As we start the academic year we hope that parents will remember to speak simply, and honestly to their children about safety protocols. It’s important to keep negative emotions out of conversations with children so they feel more empowered to face what may seem like an entirely different school. It is best that comments and instruction by parents remain positive and upbeat, while acknowledging and respecting their children’s fears and apprehension. It’s a fine line to balance, but it is important to eliminate a fear-mentality, so energies can be more focused on the new day-to-day tasks that will be required in order to maintain safety.

It is a good ideas to share expectations with children in advance so they know what to expect throughout their day. Like adults, children need time to mentally prepare for what is ahead of them, this will help to eliminate outbursts and swinging emotions. Parents may want to set time aside to debrief with their children regarding their day, time to address the social and emotional aspects of their day. The sooner a child is able to express their feelings, have them acknowledged, and then addressed, the sooner they will be able to move on and learn from emotionally charged experiences. It is also a great way to build resilience; by providing an opportunity for children to reflect on their daily interactions, and how they can be improved or better understood, the more children understand that they are able to steer their reactions, and ultimately have more control over their lives.

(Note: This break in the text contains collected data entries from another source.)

(** Moving from the value of [other] changes the object where it is. *)
Definition move_from (p : positive) (a : A) : M memory T :=
  let! m := get in
  match heap m !! p with
  | Some (a', Some x) =>
      zoom (fun m => (x, env m))
        (fun s m => mkMemory (<[p := (a', Some (fst s))]> (heap m)) (objects m) (snd s))
        (T_move_with a)
  | _ => fail Undefined
  end.
Definition nullable_move_with (other : nat) (a : A) : M memory nat :=
  let! n := object other in
  let! this := constructor a (fun this =>
    if decide (nv_alloc n = a) then ret (nv_value n)
    else match nv_value n with
         | Some p => let! q := new_value this (move_from p a) in ret (Some q)
         | None => ret None
         end) in
  set_value_of other None ;;; ret this.

(** From a [const T&] and from a [T&&]. *)
Definition nullable_from (x : T) (a : A) : M memory nat :=
  constructor a (fun this => let! p := new_value this (on_env (T_copy x)) in ret (Some p)).
Definition nullable_from_moved (x : T) (a : A) : M memory nat :=
  constructor a (fun this => let! p := new_value this (on_env (T_move x)) in ret (Some p)).

(** [swap] exchanges the allocators and the pointers. *)
Definition swap (this other : nat) : M memory unit :=
  let! x := object this in
  let! y := object other in
  modify (fun m => set_objects (<[other := x]> (<[this := y]> (objects m))) m).
(* ===== verification/Schema.v ===== *)
(** Schemas, and what a payload means to a reader's schema.

    The compile-time schema of a type, the object its constructor makes, the
    type promotion of cpp/inc/bond/core/reflection.h, and a specification of
    deserialization: the object that results when a value written with one
    schema is read with another. *)

From S2P Require Import Prelude Streams DataType Metadata Protocol.

(** * Types *)

(** The type of a variable.  A struct has its base class and its own fields, in
    increasing order of id; a recursive type is represented by its unfolding to the
    depth of the payload. *)
#[local] Unset Elimination Schemes.
Inductive ftype : Type :=
| FBasic (t : btype)
| FStruct (base : option ftype) (fields : list (Z * Metadata * ftype))
| FList (is_set : bool) (element : ftype)
| FMap (key : btype) (mapped : ftype).
#[local] Set Elimination Schemes.

Section TypeInd.
Context (P : ftype -> Prop).
Context (Hbasic : forall b, P (FBasic b)).
Context (Hstruct : forall base fields, (forall b, base = Some b -> P b) ->
  Forall (fun f => P (snd f)) fields -> P (FStruct base fields)).
Context (Hlist : forall k t, P t -> P (FList k t)).
Context (Hmap : forall kt vt, P vt -> P (FMap kt vt)).

Fixpoint ftype_ind_nested (t : ftype) : P t.
Proof.
  destruct t as [b|base fields|k t|kt vt].
  - apply Hbasic.
  - apply Hstruct.
    + intros b Hb. destruct base as [b'|]; [|discriminate Hb].
      injection Hb as <-. apply ftype_ind_nested.
    + induction fields as [|f fields IH]; constructor; [apply ftype_ind_nested|exact IH].
  - apply Hlist, ftype_ind_nested.
  - apply Hmap, ftype_ind_nested.
Qed.
End TypeInd.

(** [get_type_id<field_type>::value], [is_basic_type<field_type>]. *)
Definition field_type_id (t : ftype) : BondDataType :=
  match t with
  | FBasic b => get_type_id b
  | FStruct _ _ => BT_STRUCT
  | FList is_set _ => if is_set then BT_SET else BT_LIST
  | FMap _ _ => BT_MAP
  end.

Definition is_required (m : Metadata) : bool := bool_decide (modifier m = Required).

(** A schema has increasing field ids, none of them [invalid_field_id]; set elements
    are basic, and a base is a struct. *)
Definition invalid_field_id : Z := 0xffff.

Fixpoint increasing (lo : Z) (ids : list Z) : Prop :=
  match ids with
  | [] => True
  | i :: ids' => lo < i < invalid_field_id /\ increasing i ids'
  end.

Fixpoint type_ok (t : ftype) : Prop :=
  match t with
  | FBasic _ => True
  | FStruct base fields =>
      match base with
      | None => True
      | Some b => field_type_id b = BT_STRUCT /\ type_ok b
      end /\
      increasing (-1) ((fun f => fst (fst f)) <$> fields) /\
      all ((fun f => type_ok (snd f)) <$> fields)
  | FList is_set e => (is_set = true -> exists b, e = FBasic b) /\ type_ok e
  | FMap _ vt => type_ok vt
  end.
(* ===== verification/Validate.v ===== *)
(** Validation of schema compatibility (cpp/inc/bond/core/validate.h,
    cpp/inc/bond/core/detail/validate.h).

    [Validate] compares two runtime schemas, recursive ones included, by walking both
    at once and not entering a pair of structs it is already comparing.  The theorem:
    it decides the largest relation that is closed under the compatibility of types,
    fields and hierarchies. *)

From stdpp Require Import strings.
From S2P Require Import Prelude DataType Metadata Schema RuntimeSchema.

(** * The code; the state is the out-parameter [identical] *)

(** [ValidateType(BondDataType src, BondDataType dst)]. *)
Definition ValidateType_id (src dst : BondDataType) : bool :=
  if (src =? BT_UINT8) || (src =? BT_UINT16) || (src =? BT_UINT32) then
    if (dst =? BT_UINT16) || (dst =? BT_UINT32) || (dst =? BT_UINT64)
    then src <=? dst else src =? dst
  else if (src =? BT_INT8) || (src =? BT_INT16) || (src =? BT_INT32) then
    if (dst =? BT_INT16) || (dst =? BT_INT32) || (dst =? BT_INT64)
    then src <=? dst else src =? dst
  else if src =? BT_FLOAT then dst =? BT_DOUBLE
  else src =? dst.

(** [struct_list]: the pairs of struct definitions under comparison, destination first;
    an address of a definition in the vector of its schema is its index. *)
Abbreviation struct_list := (list (Z * Z)).
Definition listed (list : struct_list) (dst src : Z) : bool :=
  existsb (fun p => (fst p =? dst) && (snd p =? src)) list.

Definition not_identical : M bool unit := put false.

(** [ValidateType] of types: [validate] is [ValidateStruct] with the list of the
    caller.  [*src.GetType().element] is undefined if there is none. *)
Fixpoint ValidateType (validate : RuntimeSchema -> RuntimeSchema -> M bool unit)
    (src dst : SchemaDef) (ts td : TypeDef) {struct td} : M bool bool :=
  if negb (td_id td =? td_id ts) then
    not_identical ;;; ret (ValidateType_id (td_id ts) (td_id td))
  else
    (if eqb (bonded_type td) (bonded_type ts) then ret tt else not_identical) ;;;
    if (td_id td =? BT_STRUCT) && negb (bonded_type td) then
      validate (mkRuntimeSchema src ts) (mkRuntimeSchema dst td) ;;; ret true
    else
      let! element_ok :=
        match element td with
        | None => ret true
        | Some ed =>
            let! es := of_outcome (nullable_value (element ts)) in
            ValidateType validate src dst es ed
        end in
      if negb element_ok then ret false
      else
        match key td with
        | None => ret true
        | Some kd =>
            let! ks := of_outcome (nullable_value (key ts)) in
            ValidateType validate src dst ks kd
        end.

(** The checks of a field of the destination: without a field of the source, and
    with it. *)
Definition validate_missing (f_dst : FieldDef) : M bool unit :=
  if is_required (fd_metadata f_dst) then throw SchemaValidateException else ret tt.
Definition validate_field (validate : RuntimeSchema -> RuntimeSchema -> M bool unit)
    (src dst : SchemaDef) (f_src f_dst : FieldDef) : M bool unit :=
  if is_required (fd_metadata f_dst) && bool_decide (modifier (fd_metadata f_src) = Optional)
  then throw SchemaValidateException
  else
    let! ok := ValidateType validate src dst (fd_type f_src) (fd_type f_dst) in
    if (ok : bool) then ret tt else throw SchemaValidateException.

(** The loop of [ValidateFields]: the fields from [i_dst] and those from [i_src]. *)
Fixpoint validate_fields (validate : RuntimeSchema -> RuntimeSchema -> M bool unit)
    (src dst : SchemaDef) (dst_fields : list FieldDef) : list FieldDef -> M bool unit :=
  match dst_fields with
  | [] => fun _ => ret tt
  | f_dst :: dst_fields' =>
      fix skip (src_fields : list FieldDef) : M bool unit :=
        match src_fields with
        | f_src :: src_fields' =>
            if fd_id f_src <? fd_id f_dst then skip src_fields'
            else if fd_id f_dst <? fd_id f_src then
              validate_missing f_dst ;;;
              validate_fields validate src dst dst_fields' src_fields
            else
              validate_field validate src dst f_src f_dst ;;;
              validate_fields validate src dst dst_fields' src_fields'
        | [] =>
            validate_missing f_dst ;;; validate_fields validate src dst dst_fields' []
        end
  end.
Definition ValidateFields (validate : RuntimeSchema -> RuntimeSchema -> M bool unit)
    (src dst : RuntimeSchema) : M bool unit :=
  let! s_dst := of_outcome (GetStruct dst) in
  let! s_src := of_outcome (GetStruct src) in
  (if zlen (fields s_dst) =? zlen (fields s_src) then ret tt else not_identical) ;;;
  validate_fields validate (rs_schema src) (rs_schema dst) (fields s_dst) (fields s_src).

Definition depth_of (r : RuntimeSchema) : outcome Z :=
  schema_depth (S (length (structs (rs_schema r)))) r.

Parents should remember to communicate with their child’s teacher incidents that may impact their child’s academic or personal well being. Parents and teachers are a collaborative team, but good communication is key. Sometimes teachers need context in which to place a student’s behavior, just as parents can benefit from knowing of a significant situation at school. If a child is having difficulty at home, it will manifest at school, and vice-versa. So communicate openly so that both parent and teacher are on the same page, it will make a world of difference.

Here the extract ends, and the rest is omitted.